As two helpers hold poles suspending a ribbon across the runway, three-time World Champion acrobatic pilot Patty Wagstaff roars through it, inverted, her canopy less than a wingspan above the concrete!
Barnstormer / airline captain Clay Adams (above) shuttles another pair of passengers aloft in his pristine 1920s Travel Air 4000 biplane (below) -- selling great rides in one of the most historic of all Wichita-made aircraft. Photographers S.&S. Alexander went aloft to celebrate their anniversary, and take great shots for me. A few years earlier, I'd had the pleasure, myself (see 2003 National Air Tour, below).
Chief announcer Danny Clisham and air-boss Wayne Boggs -- leaders from the world's biggest airshow (EAA AirVenture in Oskhsoh) -- flank Red Eagles' radio gal, as her team performs. Before and after Danny's gig, I handled the announcing -- emphasizing the Kansas connections & history of the show planes. A LifeWatch Bell LongRanger ambulance helicopter settles into its display place on the tarmac, while -- in the distance, above and beyond it -- SchreibAir's Robinson R22 helicopter returns from a sightseeing ride, to pick up new passengers. The Kansas Aviation Gallery fills a huge hangar with exhibits from six Kansas aircraft manufacturers -- Cessna, Beech, Bombardier/Learjet, Boeing, Spirit, Airbus -- along with Kansas aviation suppliers, schools and museums, amid huge displays outlining Kansas' spectacular aviation history. This year, one of the displays was mine...

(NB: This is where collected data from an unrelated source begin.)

(** * Film Look Creator for OBS: the film-look pixel shader

    A shallow embedding of the HLSL pixel shader of the film-look filter,
    in its two variants:
    - [mainImage], the effect text embedded in [src/film-look-filter.cpp]
      (the one the plugin compiles and runs), with the border sampler;
    - [pixel_shader], the effect file [data/film_look.effect], with the
      clamp sampler and [pixel_size = uv_size];
    and of [data/passthrough.effect].

    Numbers.  An HLSL [float] is modelled as a real number: arithmetic is
    exact, there is neither rounding nor NaN nor infinity.  A division
    written in the source ([/], [/=]) whose divisor is zero has no value in
    this model and is reported as [DivByZero].  An HLSL [int] is a 32-bit
    two's complement integer, modelled as a [Z] with its wrap-around written
    out.  The two nested [for] loops run on fuel: [OutOfFuel] stands for a
    scan that has not finished within the given number of iterations. *)

From Stdlib Require Import String.
From Stdlib Require Import Reals Lra Lia ZArith List Bool.
Import ListNotations.

Open Scope R_scope.

(** ** Outcomes of an evaluation *)

Inductive result (A : Type) : Type :=
| Ok (v : A)
| DivByZero
| OutOfFuel.

Arguments Ok {A} v.
Arguments DivByZero {A}.
Arguments OutOfFuel {A}.

Definition bind {A B : Type} (m : result A) (k : A -> result B) : result B :=
  match m with
  | Ok v => k v
  | DivByZero => DivByZero
  | OutOfFuel => OutOfFuel
  end.

Notation "x <- m ;; k" := (bind m (fun x => k))
  (at level 61, m at next level, right associativity).

(** ** Vectors *)

Record float2 : Type := mk2 { vx : R; vy : R }.
Record float3 : Type := mk3 { cr : R; cg : R; cb : R }.
(** [float4(rgb, a)]: the shader only reads the swizzles [.rgb] and [.a]. *)
Record float4 : Type := mk4 { rgb : float3; alpha : R }.

Definition zero3 : float3 := mk3 0 0 0.

(** [a + b] on [float2]. *)
Definition add2 (a b : float2) : float2 := mk2 (vx a + vx b) (vy a + vy b).
(** [a * b] on [float2], componentwise. *)
Definition mul2 (a b : float2) : float2 := mk2 (vx a * vx b) (vy a * vy b).
(** [v * s] and [v + s] with the scalar [s] broadcast. *)
Definition scale2 (v : float2) (s : R) : float2 := mk2 (vx v * s) (vy v * s).
Definition adds2 (v : float2) (s : R) : float2 := mk2 (vx v + s) (vy v + s).
Definition dot2 (a b : float2) : R := vx a * vx b + vy a * vy b.

Definition add3 (a b : float3) : float3 :=
  mk3 (cr a + cr b) (cg a + cg b) (cb a + cb b).
Definition mul3 (a b : float3) : float3 :=
  mk3 (cr a * cr b) (cg a * cg b) (cb a * cb b).
Definition scale3 (v : float3) (s : R) : float3 :=
  mk3 (cr v * s) (cg v * s) (cb v * s).
Definition adds3 (v : float3) (s : R) : float3 :=
  mk3 (cr v + s) (cg v + s) (cb v + s).
(** [s - v] with the scalar on the left, as in [1.0 - base]. *)
Definition rsub3 (s : R) (v : float3) : float3 :=
  mk3 (s - cr v) (s - cg v) (s - cb v).
Definition dot3 (a b : float3) : R :=
  cr a * cr b + cg a * cg b + cb a * cb b.

(** The division operator of the source: no value on a zero divisor. *)
Definition fdiv (n d : R) : result R :=
  if Req_dec_T d 0 then DivByZero else Ok (n / d).

(** [1.0 / uv_size]: scalar by vector, componentwise. *)
Definition rdiv2 (s : R) (v : float2) : result float2 :=
  x <- fdiv s (vx v) ;;
  y <- fdiv s (vy v) ;;
  Ok (mk2 x y).

(** [accum /= count]: vector by scalar. *)
Definition div3 (v : float3) (d : R) : result float3 :=
  r <- fdiv (cr v) d ;;
  g <- fdiv (cg v) d ;;
  b <- fdiv (cb v) d ;;
  Ok (mk3 r g b).

(** ** HLSL intrinsics

    The intrinsics are the language's, not the repository's; they are
    given their mathematical definitions. *)

(** [a > b] on floats. *)
Definition gtb (a b : R) : bool := if Rlt_dec b a then true else false.

(** [clamp(x, lo, hi) = min(max(x, lo), hi)]. *)
Definition clamp (x lo hi : R) : R := Rmin (Rmax x lo) hi.

Definition clamp3 (v : float3) (lo hi : R) : float3 :=
  mk3 (clamp (cr v) lo hi) (clamp (cg v) lo hi) (clamp (cb v) lo hi).

(** [frac(x) = x - floor(x)].  Over the reals the value is below 1; in
    binary32 the subtraction can round up to 1.0 for a tiny negative [x]. *)
Definition frac (x : R) : R := frac_part x.

(** [lerp(a, b, s) = a + s * (b - a)]. *)
Definition lerp (a b s : R) : R := a + s * (b - a).

Definition lerp3 (a b : float3) (s : R) : float3 :=
  mk3 (lerp (cr a) (cr b) s) (lerp (cg a) (cg b) s) (lerp (cb a) (cb b) s).

(** [smoothstep(edge0, edge1, x)]: the cubic Hermite curve of the
    saturated ratio [(x - edge0) / (edge1 - edge0)].  Nothing in the formula
    asks for [edge0 < edge1].  For [edge0 = edge1] the ratio has no real
    value; the model then takes Rocq's [_ / 0 = 0]. *)
Definition smoothstep (edge0 edge1 x : R) : R :=
  let t := clamp ((x - edge0) / (edge1 - edge0)) 0 1 in
  t * t * (3 - 2 * t).

(** [pow(x, y)]: [x ^ y] for a positive base and [0] for base [0] with a
    positive exponent.  HLSL gives NaN, an infinity or a hardware-dependent
    value for a negative base and for base [0] with a non-positive exponent;
    the model has no such value and returns [0] there. *)
Definition pow (x y : R) : R := if Rlt_dec 0 x then Rpower x y else 0.

Definition pow3 (v e : float3) : float3 :=
  mk3 (pow (cr v) (cr e)) (pow (cg v) (cg e)) (pow (cb v) (cb e)).

(** *** 32-bit integers *)

Definition int_min : Z := (- 2147483648)%Z.
Definition int_max : Z := 2147483647%Z.

Definition wrap (z : Z) : Z := ((z + 2 ^ 31) mod 2 ^ 32 - 2 ^ 31)%Z.

(** [x++] *)
Definition incr (x : Z) : Z := wrap (x + 1).
(** unary [-x] *)
Definition ineg (x : Z) : Z := wrap (- x).
(** [abs(x)] on [int]: [abs(int_min)] wraps to [int_min]. *)
Definition iabs (x : Z) : Z := wrap (Z.abs x).
(** [max(a, b)] on [int]. *)
Definition imax (a b : Z) : Z := Z.max a b.

(** ** Textures and samplers *)

Inductive filter_mode : Type := Linear.
Inductive address_mode : Type := Border | Clamp.

Record sampler_state : Type := mkSampler {
  Filter : filter_mode;
  AddressU : address_mode;
  AddressV : address_mode;
  BorderColor : float4
}.

(** A texture gives a color at every normalized coordinate of [[0,1]^2];
    the linear filter between texels is part of that function. *)
Definition texture2d : Type := R -> R -> float4.

Definition transparent_black : float4 := mk4 zero3 0.

(** The coordinate a sampler reads on one axis: [Clamp] moves it to the
    nearest edge, [Border] has no texel outside [[0,1]]. *)
Definition address (m : address_mode) (t : R) : option R :=
  match m with
  | Clamp => Some (clamp t 0 1)
  | Border =>
      if Rle_dec 0 t then (if Rle_dec t 1 then Some t else None) else None
  end.

(** [image.Sample(s, uv)] *)
Definition Sample (s : sampler_state) (image : texture2d) (uv : float2)
  : float4 :=
  match address (AddressU s) (vx uv), address (AddressV s) (vy uv) with
  | Some u, Some v => image u v
  | _, _ => BorderColor s
  end.

(** [src/film-look-filter.cpp], lines 49-54. *)
Definition textureSampler : sampler_state :=
  mkSampler Linear Border Border transparent_black.

(** [data/film_look.effect], lines 30-34: clamp addressing, no border color
    declared (the border color of a sampler defaults to zero). *)
Definition effect_textureSampler : sampler_state :=
  mkSampler Linear Clamp Clamp transparent_black.

(** [data/passthrough.effect], lines 6-11. *)
Definition passthrough_textureSampler : sampler_state :=
  mkSampler Linear Border Border transparent_black.

(** [data/passthrough.effect], [mainImage]. *)
Definition passthrough_mainImage (image : texture2d) (uv : float2) : float4 :=
  Sample passthrough_textureSampler image uv.

(** ** Uniforms *)

Record uniforms : Type := mkUniforms {
  elapsed_time : R;
  uv_size : float2;
  contrast : R;
  teal_amount : R;
  orange_amount : R;
  bloom_intensity : R;
  bloom_threshold : R;
  bloom_radius : Z;
  halation_intensity : R;
  halation_threshold : R;
  halation_radius : Z;
  secondary_glow_intensity : R;
  secondary_glow_threshold : R;
  secondary_glow_radius : Z;
  grain_intensity : R;
  shake_intensity : R;
  shake_speed : R
}.

(** ** Helper functions of the effect *)

Definition random (st : float2) : R :=
  frac (sin (dot2 st (mk2 12.9898 78.233)) * 43758.5453123).

Definition BlendScreen (base blend : float3) : float3 :=
  rsub3 1.0 (mul3 (rsub3 1.0 base) (rsub3 1.0 blend)).

(** ** The pixel shader, part by part *)

(** *** Part 0: camera shake *)

Definition shake_offset (u : uniforms) : float2 :=
  if gtb (shake_intensity u) 0.0 then
    let time := elapsed_time u * shake_speed u in
    let shake_x := (sin (time * 1.3 + 0.5) + sin (time * 2.7 + 1.2)) * 0.5 in
    let shake_y := (cos (time * 1.7 - 0.8) + cos (time * 3.1 - 0.3)) * 0.5 in
    scale2 (mk2 shake_x shake_y) (shake_intensity u)
  else mk2 0.0 0.0.

Definition shaken_uv (u : uniforms) (uv : float2) : float2 :=
  add2 uv (shake_offset u).

(** *** Part 1: color grading *)

Definition luma_weights : float3 := mk3 0.299 0.587 0.114.
Definition teal_color : float3 := mk3 0.7 0.85 1.0.
Definition orange_color : float3 := mk3 1.0 0.9 0.7.

Definition color_grade (u : uniforms) (original_rgb : float3) : float3 :=
  let graded_color :=
    pow3 original_rgb (mk3 (contrast u) (contrast u) (contrast u)) in
  let luma := dot3 graded_color luma_weights in
  let graded_color :=
    lerp3 graded_color teal_color (smoothstep 0.5 1.0 luma * teal_amount u) in
  lerp3 graded_color orange_color (smoothstep 0.4 0.0 luma * orange_amount u).

(** *** Part 2: bloom, halation and secondary glow in one scan *)

Record glow_state : Type := mkGlow {
  bloom_accum : float3;
  bloom_sample_count : R;
  halation_accum : float3;
  halation_sample_count : R;
  secondary_glow_accum : float3;
  secondary_glow_sample_count : R
}.

Definition glow_init : glow_state := mkGlow zero3 0.0 zero3 0.0 zero3 0.0.

Definition halation_tint : float3 := mk3 1.0 0.2 0.1.
Definition sg_tint : float3 := mk3 0.6 0.8 1.0.

(** [for (int i = lo; i <= hi; i++) body]: one unit of fuel per test of the
    loop condition. *)
Fixpoint for_loop {S : Type} (fuel : nat) (i hi : Z)
  (body : Z -> S -> result S) (s : S) : result S :=
  match fuel with
  | O => OutOfFuel
  | Datatypes.S fuel' =>
      if (i <=? hi)%Z then
        s' <- body i s ;;
        for_loop fuel' (incr i) hi body s'
      else Ok s
  end.

(** The coordinate sampled at the offset [(x, y)]. *)
Definition sample_uv (shaken pixel_size : float2) (x y : Z) : float2 :=
  let offset := mk2 (IZR x) (IZR y) in
  add2 shaken (mul2 offset pixel_size).

(** The body of the inner loop at the offset [(x, y)]. *)
Definition scan_body (s : sampler_state) (image : texture2d) (u : uniforms)
  (shaken pixel_size : float2) (x y : Z) (st : glow_state) : glow_state :=
  let sample_color := rgb (Sample s image (sample_uv shaken pixel_size x y)) in
  let sample_luma := dot3 sample_color luma_weights in
  let st :=
    if gtb (bloom_intensity u) 0.0
       && (iabs x <=? bloom_radius u)%Z && (iabs y <=? bloom_radius u)%Z
    then
      let bright_factor := smoothstep (bloom_threshold u) 1.0 sample_luma in
      mkGlow (add3 (bloom_accum st) (scale3 sample_color bright_factor))
             (bloom_sample_count st + 1.0)
             (halation_accum st) (halation_sample_count st)
             (secondary_glow_accum st) (secondary_glow_sample_count st)
    else st in
  let st :=
    if gtb (halation_intensity u) 0.0
       && (iabs x <=? halation_radius u)%Z
       && (iabs y <=? halation_radius u)%Z
    then
      let halation_bright_factor :=
        smoothstep (halation_threshold u) 1.0 sample_luma in
      let tinted_color := mul3 sample_color halation_tint in
      mkGlow (bloom_accum st) (bloom_sample_count st)
             (add3 (halation_accum st)
                   (scale3 tinted_color halation_bright_factor))
             (halation_sample_count st + 1.0)
             (secondary_glow_accum st) (secondary_glow_sample_count st)
    else st in
  if gtb (secondary_glow_intensity u) 0.0
     && (iabs x <=? secondary_glow_radius u)%Z
     && (iabs y <=? secondary_glow_radius u)%Z
  then
    let sg_bright_factor :=
      smoothstep (secondary_glow_threshold u) 1.0 sample_luma in
    mkGlow (bloom_accum st) (bloom_sample_count st)
           (halation_accum st) (halation_sample_count st)
           (add3 (secondary_glow_accum st)
                 (scale3 (mul3 sample_color sg_tint) sg_bright_factor))
           (secondary_glow_sample_count st + 1.0)
  else st.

Aviatrix Melinda Hopper polishes her pride-and-joy, a 1946 vintage Aeronca Champ, among the Festival's dozens of display aircraft.

Wichita-bred fighter pilot James Jabara (for whom the Festival's home airport is named), was America's "First Jet Ace." For this year's Gallery -- with generous help from his sister, Norma Jabara Ellis -- I was tasked to develop this display on his remarkable and historic career.

NASCAR auto-racing legend, Bobby Unser, poses with a rare "Offy" racer (which raced a plane at the show ). In the 1960s, Unser drove this exact car in a rare side-trip into formula racing -- in the Indy 500. We talked airplanes, though. Unser flys the world's fastest production piston-engined vehicle, the Aerostar twin (below).